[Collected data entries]
----

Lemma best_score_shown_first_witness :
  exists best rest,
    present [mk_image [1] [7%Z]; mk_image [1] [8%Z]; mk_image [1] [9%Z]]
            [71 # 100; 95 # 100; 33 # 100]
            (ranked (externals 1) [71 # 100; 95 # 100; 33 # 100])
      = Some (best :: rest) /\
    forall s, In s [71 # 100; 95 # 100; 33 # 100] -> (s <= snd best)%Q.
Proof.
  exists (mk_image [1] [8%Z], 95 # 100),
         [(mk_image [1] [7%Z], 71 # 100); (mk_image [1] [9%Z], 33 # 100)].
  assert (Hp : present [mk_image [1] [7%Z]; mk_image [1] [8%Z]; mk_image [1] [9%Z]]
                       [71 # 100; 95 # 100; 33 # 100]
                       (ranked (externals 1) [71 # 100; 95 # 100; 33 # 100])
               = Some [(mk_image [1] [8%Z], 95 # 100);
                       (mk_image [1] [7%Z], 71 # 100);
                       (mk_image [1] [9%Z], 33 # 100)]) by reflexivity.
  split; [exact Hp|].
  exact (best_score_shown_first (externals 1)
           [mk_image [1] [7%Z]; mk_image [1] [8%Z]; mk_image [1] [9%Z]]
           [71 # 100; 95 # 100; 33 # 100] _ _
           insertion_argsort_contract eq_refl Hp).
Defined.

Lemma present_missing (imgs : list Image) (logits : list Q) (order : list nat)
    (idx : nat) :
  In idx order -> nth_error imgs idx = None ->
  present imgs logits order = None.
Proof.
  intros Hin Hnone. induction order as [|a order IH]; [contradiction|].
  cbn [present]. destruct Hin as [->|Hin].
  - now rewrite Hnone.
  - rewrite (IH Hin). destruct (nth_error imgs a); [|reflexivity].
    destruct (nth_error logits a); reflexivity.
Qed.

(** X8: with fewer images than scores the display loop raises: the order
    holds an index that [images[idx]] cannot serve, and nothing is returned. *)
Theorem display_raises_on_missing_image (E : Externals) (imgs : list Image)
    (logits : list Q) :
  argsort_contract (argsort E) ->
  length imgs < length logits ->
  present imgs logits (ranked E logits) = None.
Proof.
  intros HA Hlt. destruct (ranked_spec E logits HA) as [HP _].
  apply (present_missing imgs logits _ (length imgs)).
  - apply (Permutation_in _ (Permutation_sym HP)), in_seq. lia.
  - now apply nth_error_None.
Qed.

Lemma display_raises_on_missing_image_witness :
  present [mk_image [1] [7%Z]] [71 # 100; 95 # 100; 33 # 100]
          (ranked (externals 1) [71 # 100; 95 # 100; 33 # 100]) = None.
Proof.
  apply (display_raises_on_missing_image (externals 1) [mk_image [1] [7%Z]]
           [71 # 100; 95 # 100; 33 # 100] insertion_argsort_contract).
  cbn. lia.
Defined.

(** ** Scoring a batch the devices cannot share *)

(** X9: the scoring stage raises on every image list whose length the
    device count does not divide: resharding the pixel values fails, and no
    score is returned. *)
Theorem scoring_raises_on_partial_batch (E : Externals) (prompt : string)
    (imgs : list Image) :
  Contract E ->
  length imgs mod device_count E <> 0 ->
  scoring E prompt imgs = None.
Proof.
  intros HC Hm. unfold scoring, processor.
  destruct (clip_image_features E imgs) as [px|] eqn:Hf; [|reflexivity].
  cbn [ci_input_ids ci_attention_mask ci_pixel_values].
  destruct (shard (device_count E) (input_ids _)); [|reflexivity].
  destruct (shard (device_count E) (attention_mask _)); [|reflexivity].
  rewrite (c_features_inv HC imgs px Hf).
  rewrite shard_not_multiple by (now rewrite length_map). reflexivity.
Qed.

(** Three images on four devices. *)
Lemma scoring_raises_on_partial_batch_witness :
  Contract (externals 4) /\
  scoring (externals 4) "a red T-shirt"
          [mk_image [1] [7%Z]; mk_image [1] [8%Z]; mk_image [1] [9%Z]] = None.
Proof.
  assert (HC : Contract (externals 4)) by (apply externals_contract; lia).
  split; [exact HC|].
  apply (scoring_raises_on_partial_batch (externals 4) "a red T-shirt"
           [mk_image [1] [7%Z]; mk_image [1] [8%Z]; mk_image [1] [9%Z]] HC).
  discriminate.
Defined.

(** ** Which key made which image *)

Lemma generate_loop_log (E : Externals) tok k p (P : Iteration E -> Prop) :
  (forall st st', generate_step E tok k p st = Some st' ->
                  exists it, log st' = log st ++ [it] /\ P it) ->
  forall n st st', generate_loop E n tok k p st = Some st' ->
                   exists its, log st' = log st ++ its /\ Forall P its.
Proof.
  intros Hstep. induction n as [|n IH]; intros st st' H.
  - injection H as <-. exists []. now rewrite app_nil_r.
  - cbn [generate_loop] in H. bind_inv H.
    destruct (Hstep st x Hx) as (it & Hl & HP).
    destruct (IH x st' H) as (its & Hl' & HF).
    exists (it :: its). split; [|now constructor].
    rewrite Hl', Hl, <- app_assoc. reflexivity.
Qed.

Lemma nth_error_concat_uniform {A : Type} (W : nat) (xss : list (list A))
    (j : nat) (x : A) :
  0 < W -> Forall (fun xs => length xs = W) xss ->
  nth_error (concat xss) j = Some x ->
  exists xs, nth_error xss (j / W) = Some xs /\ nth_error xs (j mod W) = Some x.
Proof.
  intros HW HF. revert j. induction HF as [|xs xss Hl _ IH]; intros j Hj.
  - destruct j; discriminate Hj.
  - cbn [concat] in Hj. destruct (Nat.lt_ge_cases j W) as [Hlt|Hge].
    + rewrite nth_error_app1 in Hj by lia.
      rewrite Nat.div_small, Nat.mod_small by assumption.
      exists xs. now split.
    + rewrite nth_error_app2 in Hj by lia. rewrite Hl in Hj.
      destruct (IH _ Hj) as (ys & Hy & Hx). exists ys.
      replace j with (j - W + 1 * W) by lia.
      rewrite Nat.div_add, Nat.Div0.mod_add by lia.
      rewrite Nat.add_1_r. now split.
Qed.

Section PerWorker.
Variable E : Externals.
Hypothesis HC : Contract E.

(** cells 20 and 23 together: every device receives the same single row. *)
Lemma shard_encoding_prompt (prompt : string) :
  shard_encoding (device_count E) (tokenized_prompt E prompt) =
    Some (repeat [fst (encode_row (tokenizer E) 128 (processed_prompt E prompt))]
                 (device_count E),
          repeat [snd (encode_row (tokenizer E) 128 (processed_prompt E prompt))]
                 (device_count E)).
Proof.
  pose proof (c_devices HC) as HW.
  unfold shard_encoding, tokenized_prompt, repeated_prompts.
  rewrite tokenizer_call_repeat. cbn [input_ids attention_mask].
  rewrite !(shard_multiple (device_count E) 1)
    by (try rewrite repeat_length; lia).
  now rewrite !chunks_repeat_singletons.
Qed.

----

*THE TASK*. Write all of the records out exactly, including every line.

*RESULT OF THE TASK*.
Lemma best_score_shown_first_witness :
  exists best rest,
    present [mk_image [1] [7%Z]; mk_image [1] [8%Z]; mk_image [1] [9%Z]]
            [71 # 100; 95 # 100; 33 # 100]
            (ranked (externals 1) [71 # 100; 95 # 100; 33 # 100])
      = Some (best :: rest) /\
    forall s, In s [71 # 100; 95 # 100; 33 # 100] -> (s <= snd best)%Q.
Proof.
  exists (mk_image [1] [8%Z], 95 # 100),
         [(mk_image [1] [7%Z], 71 # 100); (mk_image [1] [9%Z], 33 # 100)].
  assert (Hp : present [mk_image [1] [7%Z]; mk_image [1] [8%Z]; mk_image [1] [9%Z]]
                       [71 # 100; 95 # 100; 33 # 100]
                       (ranked (externals 1) [71 # 100; 95 # 100; 33 # 100])
               = Some [(mk_image [1] [8%Z], 95 # 100);
                       (mk_image [1] [7%Z], 71 # 100);
                       (mk_image [1] [9%Z], 33 # 100)]) by reflexivity.
  split; [exact Hp|].
  exact (best_score_shown_first (externals 1)
           [mk_image [1] [7%Z]; mk_image [1] [8%Z]; mk_image [1] [9%Z]]
           [71 # 100; 95 # 100; 33 # 100] _ _
           insertion_argsort_contract eq_refl Hp).
Defined.

Lemma present_missing (imgs : list Image) (logits : list Q) (order : list nat)
    (idx : nat) :
  In idx order -> nth_error imgs idx = None ->
  present imgs logits order = None.
Proof.
  intros Hin Hnone. induction order as [|a order IH]; [contradiction|].
  cbn [present]. destruct Hin as [->|Hin].
  - now rewrite Hnone.
  - rewrite (IH Hin). destruct (nth_error imgs a); [|reflexivity].
    destruct (nth_error logits a); reflexivity.
Qed.

(** X8: with fewer images than scores the display loop raises: the order
    holds an index that [images[idx]] cannot serve, and nothing is returned. *)
Theorem display_raises_on_missing_image (E : Externals) (imgs : list Image)
    (logits : list Q) :
  argsort_contract (argsort E) ->
  length imgs < length logits ->
  present imgs logits (ranked E logits) = None.
Proof.
  intros HA Hlt. destruct (ranked_spec E logits HA) as [HP _].
  apply (present_missing imgs logits _ (length imgs)).
  - apply (Permutation_in _ (Permutation_sym HP)), in_seq. lia.
  - now apply nth_error_None.
Qed.

Lemma display_raises_on_missing_image_witness :
  present [mk_image [1] [7%Z]] [71 # 100; 95 # 100; 33 # 100]
          (ranked (externals 1) [71 # 100; 95 # 100; 33 # 100]) = None.
Proof.
  apply (display_raises_on_missing_image (externals 1) [mk_image [1] [7%Z]]
           [71 # 100; 95 # 100; 33 # 100] insertion_argsort_contract).
  cbn. lia.
Defined.

(** ** Scoring a batch the devices cannot share *)

(** X9: the scoring stage raises on every image list whose length the
    device count does not divide: resharding the pixel values fails, and no
    score is returned. *)
Theorem scoring_raises_on_partial_batch (E : Externals) (prompt : string)
    (imgs : list Image) :
  Contract E ->
  length imgs mod device_count E <> 0 ->
  scoring E prompt imgs = None.
Proof.
  intros HC Hm. unfold scoring, processor.
  destruct (clip_image_features E imgs) as [px|] eqn:Hf; [|reflexivity].
  cbn [ci_input_ids ci_attention_mask ci_pixel_values].
  destruct (shard (device_count E) (input_ids _)); [|reflexivity].
  destruct (shard (device_count E) (attention_mask _)); [|reflexivity].
  rewrite (c_features_inv HC imgs px Hf).
  rewrite shard_not_multiple by (now rewrite length_map). reflexivity.
Qed.

(** Three images on four devices. *)
Lemma scoring_raises_on_partial_batch_witness :
  Contract (externals 4) /\
  scoring (externals 4) "a red T-shirt"
          [mk_image [1] [7%Z]; mk_image [1] [8%Z]; mk_image [1] [9%Z]] = None.
Proof.
  assert (HC : Contract (externals 4)) by (apply externals_contract; lia).
  split; [exact HC|].
  apply (scoring_raises_on_partial_batch (externals 4) "a red T-shirt"
           [mk_image [1] [7%Z]; mk_image [1] [8%Z]; mk_image [1] [9%Z]] HC).
  discriminate.
Defined.

(** ** Which key made which image *)

Lemma generate_loop_log (E : Externals) tok k p (P : Iteration E -> Prop) :
  (forall st st', generate_step E tok k p st = Some st' ->
                  exists it, log st' = log st ++ [it] /\ P it) ->
  forall n st st', generate_loop E n tok k p st = Some st' ->
                   exists its, log st' = log st ++ its /\ Forall P its.
Proof.
  intros Hstep. induction n as [|n IH]; intros st st' H.
  - injection H as <-. exists []. now rewrite app_nil_r.
  - cbn [generate_loop] in H. bind_inv H.
    destruct (Hstep st x Hx) as (it & Hl & HP).
    destruct (IH x st' H) as (its & Hl' & HF).
    exists (it :: its). split; [|now constructor].
    rewrite Hl', Hl, <- app_assoc. reflexivity.
Qed.

Lemma nth_error_concat_uniform {A : Type} (W : nat) (xss : list (list A))
    (j : nat) (x : A) :
  0 < W -> Forall (fun xs => length xs = W) xss ->
  nth_error (concat xss) j = Some x ->
  exists xs, nth_error xss (j / W) = Some xs /\ nth_error xs (j mod W) = Some x.
Proof.
  intros HW HF. revert j. induction HF as [|xs xss Hl _ IH]; intros j Hj.
  - destruct j; discriminate Hj.
  - cbn [concat] in Hj. destruct (Nat.lt_ge_cases j W) as [Hlt|Hge].
    + rewrite nth_error_app1 in Hj by lia.
      rewrite Nat.div_small, Nat.mod_small by assumption.
      exists xs. now split.
    + rewrite nth_error_app2 in Hj by lia. rewrite Hl in Hj.
      destruct (IH _ Hj) as (ys & Hy & Hx). exists ys.
      replace j with (j - W + 1 * W) by lia.
      rewrite Nat.div_add, Nat.Div0.mod_add by lia.
      rewrite Nat.add_1_r. now split.
Qed.

Section PerWorker.
Variable E : Externals.
Hypothesis HC : Contract E.

(** cells 20 and 23 together: every device receives the same single row. *)
Lemma shard_encoding_prompt (prompt : string) :
  shard_encoding (device_count E) (tokenized_prompt E prompt) =
    Some (repeat [fst (encode_row (tokenizer E) 128 (processed_prompt E prompt))]
                 (device_count E),
          repeat [snd (encode_row (tokenizer E) 128 (processed_prompt E prompt))]
                 (device_count E)).
Proof.
  pose proof (c_devices HC) as HW.
  unfold shard_encoding, tokenized_prompt, repeated_prompts.
  rewrite tokenizer_call_repeat. cbn [input_ids attention_mask].
  rewrite !(shard_multiple (device_count E) 1)
    by (try rewrite repeat_length; lia).
  now rewrite !chunks_repeat_singletons.
Qed.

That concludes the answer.